Ouganda : l’Armée de résistance du Seigneur demeure une menace pour les populations

L’insurrection de l’Armée de résistance du Seigneur qui a débuté en 1986 reste, en 2012, une menace mortelle pour les populations civiles ougandaise, sud-soudanaise, congolaise et centrafricaine. Ces trois dernières années, en dépit du soutien de l’Union africaine et des États-Unis, les opérations ont échoué à empêcher ce groupe armé d’agir.

Depuis 2001, l’Armée de résistance du Seigneur (LRA), dirigée par Joseph Kony, est placée sur la liste officielle des organisations terroristes selon les États-Unis et, depuis 2005, son chef est visé par un mandat d’arrêt de la Cour pénale internationale (CPI) pour crimes de guerre et crimes contre l’humanité.
La lutte s’est accentuée contre cette armée nomade et porte aujourd’hui ses fruits, sans toutefois parvenir à son but ultime : sa disparition. Selon le ministre ougandais de la Défense, Crispus Kiyonga, 50% des responsables de haut niveau de la LRA et 25% des combattants auraient été tués au cours des dernières opérations. Le nombre de combattants ne serait plus que de quelques centaines, malgré la perpétuation des attaques. La dernière date de fin juin, contre le site d’Areva à Bakouma en Centrafrique. Durant ces trois dernières années, la LRA a fait, selon les ONG, plus de 2 400 morts et a enlevé au moins 3 400 personnes. De leurs côtés, l’Union africaine (UA) et les Etats-Unis peinent à empêcher la LRA de continuer d’agir.

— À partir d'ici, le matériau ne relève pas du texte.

(* ===== verification/Dispatcher.v ===== *)
(** * The agent-aware dispatcher (src/src/eal/interpreter/dispatch.rs and the
    requests of src/src/daemon/execution/mission/invocation_gateway.rs)

    The dispatcher of production runs: it validates the target of a step, makes
    a child-invocation request of it and hands it to the gateway.  URAs are
    parsed and built by the Axon SDK, credentials and ability manifests are read
    from disk and the gateway is a network service: they are the interfaces
    [UraLib] and [Daemon].  Durations are in milliseconds.  At the end: it meets the
    interfaces of the interpreter, with at most one gateway invocation per dispatch
    and answers that depend on the request only when credentials, manifests and
    gateway do. *)

From Stdlib Require Import String Ascii.
From S2P Require Import Prelude RustStd Text Ura AgentId Json Ast Ir Planner PlannerProps CompileProps Trace.
From S2P Require Import Diagnostics Trace World Retry RetryProps Phases PhasesProps MissionProps Determinism.

Open Scope Z_scope.

(** ** Interfaces *)

(** The fields of [AbilityManifest] that dispatch reads. *)
Record AbilityManifest := mk_AbilityManifest {
  manifest_name : string;
  manifest_timeout_seconds : option Z;
}.

(** [MissionInvocationTarget], [MissionInvocationRequest]. *)
Inductive MissionInvocationTarget :=
| LocalDeviceHost
| HostedAgent (agent : string)
| RemoteDeviceHost (ura : string)
| RemoteCallee (ura : string).

Record MissionInvocationRequest := mk_Request {
  req_ability : string;
  req_args : Value;
  req_target : MissionInvocationTarget;
  req_timeout_ms : Z;
  req_dependency_receipts : list Anchor;
  req_trace_id : option string;
}.

(** Reading the node id of the local credentials, the manifests of an agent, and
    the gateway; errors are rendered.  [AgentEntry] is the type of the rows of the
    registry. *)
Class Daemon (W AgentEntry : Type) `{ChildLibs} := {
  load_credentials_optional : st W (result string (option string));
  manifests_for : string → AgentEntry → st W (list AbilityManifest);
  gateway_invoke : MissionInvocationRequest → st W (result string StepDispatchOutcome);
}.

(** ** Requests *)

(** [INVOKE_DEFAULT_SECS] of src/src/support/platform/timeouts.rs. *)
Definition INVOKE_DEFAULT_SECS : Z := 3600.

(** [default_child_timeout]. *)
Definition default_child_timeout : Z := INVOKE_DEFAULT_SECS * 1000.

Definition request_system (ability : string) (args : Value) : MissionInvocationRequest :=
  mk_Request ability args LocalDeviceHost default_child_timeout [] None.
Definition request_hosted_agent (agent ability : string) (args : Value) : MissionInvocationRequest :=
  mk_Request ability args (HostedAgent agent) default_child_timeout [] None.

(** [MissionInvocationRequest::remote_target]; the error is rendered. *)
Definition request_remote_target `{UraLib} (target_ura ability : string) (args : Value)
  : result string MissionInvocationRequest :=
  let target_ura := trim target_ura in
  parsed ← map_err (λ e, "invalid remote Mission target URA: " +:+ e) (parse_ura target_ura);
  match ura_kind parsed with
  | KDevice => Ok (mk_Request ability args (RemoteDeviceHost target_ura) default_child_timeout [] None)
  | KAgent | KAuthority =>
      Ok (mk_Request ability args (RemoteCallee target_ura) default_child_timeout [] None)
  | kind => Err ("remote Mission target must be a Device, Agent, or Authority URA, got " +:+ kind_display kind)
  end.

Definition with_dispatch_timeout (ms : Z) (r : MissionInvocationRequest) : MissionInvocationRequest :=
  mk_Request (req_ability r) (req_args r) (req_target r) ms (req_dependency_receipts r) (req_trace_id r).
Definition with_dependency_receipts (deps : list Anchor) (r : MissionInvocationRequest)
  : MissionInvocationRequest :=
  mk_Request (req_ability r) (req_args r) (req_target r) (req_timeout_ms r) deps (req_trace_id r).
Definition with_trace_id (id : string) (r : MissionInvocationRequest) : MissionInvocationRequest :=
  mk_Request (req_ability r) (req_args r) (req_target r) (req_timeout_ms r) (req_dependency_receipts r) (Some id).

(** ** Local identity *)

Inductive EalLocalNodeIdentity :=
| Known (node_id : string)
| Unpaired
| IdentityUnavailable (reason : string).

Definition matches_node (i : EalLocalNodeIdentity) (node_id : string) : result EalError bool :=
  match i with
  | Known local => Ok (bool_decide (local = node_id))
  | Unpaired => Err (Unavailable ("EAL device target resolution requires paired local credentials " +:+
                                  "before remote device dispatch"))
  | IdentityUnavailable reason => Err (Unavailable reason)
  end.

(** ** The dispatcher *)

Section dispatcher.
Context {W AgentEntry : Type} `{!UraLib, !ChildLibs, !Daemon W AgentEntry}.

(** [EalLocalNodeIdentity::load]. *)
Definition load_identity : st W EalLocalNodeIdentity :=
  c ← load_credentials_optional;
  mret (match c with
        | Ok (Some node_id) =>
            let node_id := trim node_id in
            if bool_decide (node_id = EmptyString)
            then IdentityUnavailable "EAL device target resolution requires non-empty local node identity"
            else Known node_id
        | Ok None => Unpaired
        | Err e => IdentityUnavailable ("load local credentials for EAL device target resolution: " +:+ e)
        end).

(** The end of [device_request]: a target that is not this node. *)
Definition remote_device_request (tenant node_id ability : string) (args : Value)
  : result EalError MissionInvocationRequest :=
  target ← match parse_ura node_id with
           | Ok _ => Ok node_id
           | Err _ =>
               if negb (bool_decide (trim tenant = EmptyString)) then Ok (device_ura (trim tenant) node_id)
               else Err (Validation ("cannot resolve EAL device target " +:+ debug_str node_id +:+
                                     ": no tenant in scope"))
           end;
  map_err (λ e, Validation ("parse device target: " +:+ e)) (request_remote_target target ability args).

(** [device_request]. *)
Definition device_request (tenant node_id ability : string) (args : Value)
  : st W (result EalError MissionInvocationRequest) :=
  let node_id := trim node_id in
  if bool_decide (node_id = EmptyString) || eq_ignore_ascii_case node_id "local"
  then mret (Ok (request_system ability args))
  else
    identity ← load_identity;
    mret (is_local ← matches_node identity node_id;
          if (is_local : bool) then Ok (request_system ability args)
          else remote_device_request tenant node_id ability args).

(** [validate_agent_target]. *)
Definition validate_agent_target (registry : gmap string AgentEntry) (agent_id : AgentId)
    (ability : AbilityName) : st W (result EalError AbilityManifest) :=
  let key := AgentId_display agent_id in
  match registry !! key with
  | None => mret (Err (NotFound ("agent '" +:+ key +:+ "' not found in registry")))
  | Some entry =>
      manifests ← manifests_for (name agent_id) entry;
      mret (ok_or (List.find (λ m, bool_decide (manifest_name m = ability_str ability)) manifests)
              (NotFound ("unknown ability: " +:+ name agent_id +:+ "." +:+ ability_str ability)))
  end.

(** The request for a target, with the timeout of the target's manifest. *)
Definition target_request (registry : gmap string AgentEntry) (run : RunContext) (target : IrTarget)
    (ability : AbilityName) (arguments : Value)
  : st W (result EalError (MissionInvocationRequest * option Z)) :=
  match target with
  | Agent agent_id =>
      manifest ← validate_agent_target registry agent_id ability;
      mret (m ← manifest;
            Ok (request_hosted_agent (name agent_id) (ability_str ability) arguments,
                (λ s, s * 1000) <$> manifest_timeout_seconds m))
  | Device node_id =>
      request ← device_request (run_tenant run) node_id (ability_str ability) arguments;
      mret (r ← request; Ok (r, None))
  end.

(** [AgentAwareDispatcher::dispatch]. *)
Definition agent_dispatch (registry : gmap string AgentEntry) : Dispatch W :=
  λ run target ability arguments timeout_ms dependency_receipts,
    prepared ← target_request registry run target ability arguments;
    match prepared with
    | Err e => mret (Err e)
    | Ok (request, target_timeout) =>
        let timeout := match timeout_ms with
                       | Some t => t
                       | None => default (30 * 1000) target_timeout
                       end in
        outcome ← gateway_invoke
          (with_trace_id (run_trace_id run)
             (with_dependency_receipts dependency_receipts (with_dispatch_timeout timeout request)));
        mret (map_err (λ e, Unavailable ("Mission child dispatch: " +:+ e)) outcome)
    end.

(** [impl StepDispatcher for AgentAwareDispatcher]. *)
Definition AgentAwareDispatcher (registry : gmap string AgentEntry) : StepDispatcher W := {|
  dispatch := agent_dispatch registry;
  dispatch_concurrency := Parallel;
  clone_for_thread := mret (Ok (agent_dispatch registry));
|}.

(** ** Routing *)

(** The node id is one of the spellings of this machine. *)
Definition names_local (node_id : string) : Prop :=
  trim node_id = EmptyString ∨ eq_ignore_ascii_case (trim node_id) "local" = true.

(** The local node is known, and is another one. *)
Definition known_elsewhere (node_id : string) (w : W) : Prop :=
  ∃ local, (load_credentials_optional w).1 = Ok (Some local) ∧ trim local ≠ EmptyString ∧
    trim local ≠ trim node_id.

(** Where a device target may be sent. *)
Definition device_routed (node_id : string) (w : W) (t : MissionInvocationTarget) : Prop :=
  (names_local node_id → t = LocalDeviceHost) ∧
  match t with
  | LocalDeviceHost => names_local node_id ∨
      ∃ local, (load_credentials_optional w).1 = Ok (Some local) ∧ trim local = trim node_id
  | RemoteDeviceHost ura => known_elsewhere node_id w ∧ kind_of ura = Some KDevice
  | RemoteCallee ura => known_elsewhere node_id w ∧ (kind_of ura = Some KAgent ∨ kind_of ura = Some KAuthority)
  | HostedAgent _ => False
  end.

Lemma request_remote_target_Ok ura ability args r : request_remote_target ura ability args = Ok r →
  req_ability r = ability ∧ req_args r = args ∧
  match req_target r with
  | RemoteDeviceHost u => kind_of u = Some KDevice
  | RemoteCallee u => kind_of u = Some KAgent ∨ kind_of u = Some KAuthority
  | _ => False
  end.
Proof.
  unfold request_remote_target. cbn zeta. destruct (parse_ura (trim ura)) as [p|e] eqn:E; [|done]. cbn.
  assert (Hk : kind_of (trim ura) = Some (ura_kind p)) by (unfold kind_of, Ura.parsed; by rewrite E).
  destruct (ura_kind p); intros Hr; try discriminate Hr; injection Hr as <-; cbn; auto.
Qed.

Face à ces nombreuses pertes, les enlèvements et les enrôlements de force se multiplient. On estime aujourd’hui que les enfants soldats constituent 80% des effectifs de forces combattantes. Cette situation force, selon l’Unicef, environ 40 000 enfants à quitter chaque nuit leur village pour se réfugier dans les rues des villes du Nord de l’Ouganda.

Le groupe armé a pour objectif officiel le renversement du président ougandais, Yoweri Museveni, afin d’établir un régime fondé sur les Dix Commandements de la Bible.

Après des années d’attentisme, les États-Unis et l’UA s’engagent

En mai 2010, le Congrès américain a voté la Lord’s Resistance Army Disarmament and Nothern Uganda Recovery Act of 2009, afin de parvenir au désarmement de la LRA. L’année suivante, des conseillers militaires se sont rendus en Ouganda, en RDC, en Centrafrique et au Soudan du Sud, pour organiser la lutte de la région contre les forces rebelles et la capture de Joseph Kony. Cette participation des États-Unis a notamment été saluée par le collectif Invisible Children, qui a mis en ligne sur Youtube en février 2012, une vidéo de trente minutes dénonçant les actions du chef rebelle, (disponible ci-dessous).

L’Union africaine a, quant à elle, décidé, le 24 mars 2012, de déployer sur place une force multinationale de 5 000 hommes, basée à Yambio, au Soudan du Sud. Cette force doit travailler en étroite collaboration avec les conseillers américains sur le terrain et devrait bénéficier du soutien financier de l’Union européenne.

Cependant, même si la LRA a essuyé de nombreuses pertes, sa mobilité et son expérience en font toujours une redoutable machine de guerre. Ainsi, bien que la première puissance mondiale et l’UA se soient engagées à obtenir sa reddition ou son démantèlement, la LRA reste le cauchemar des populations civiles de la région.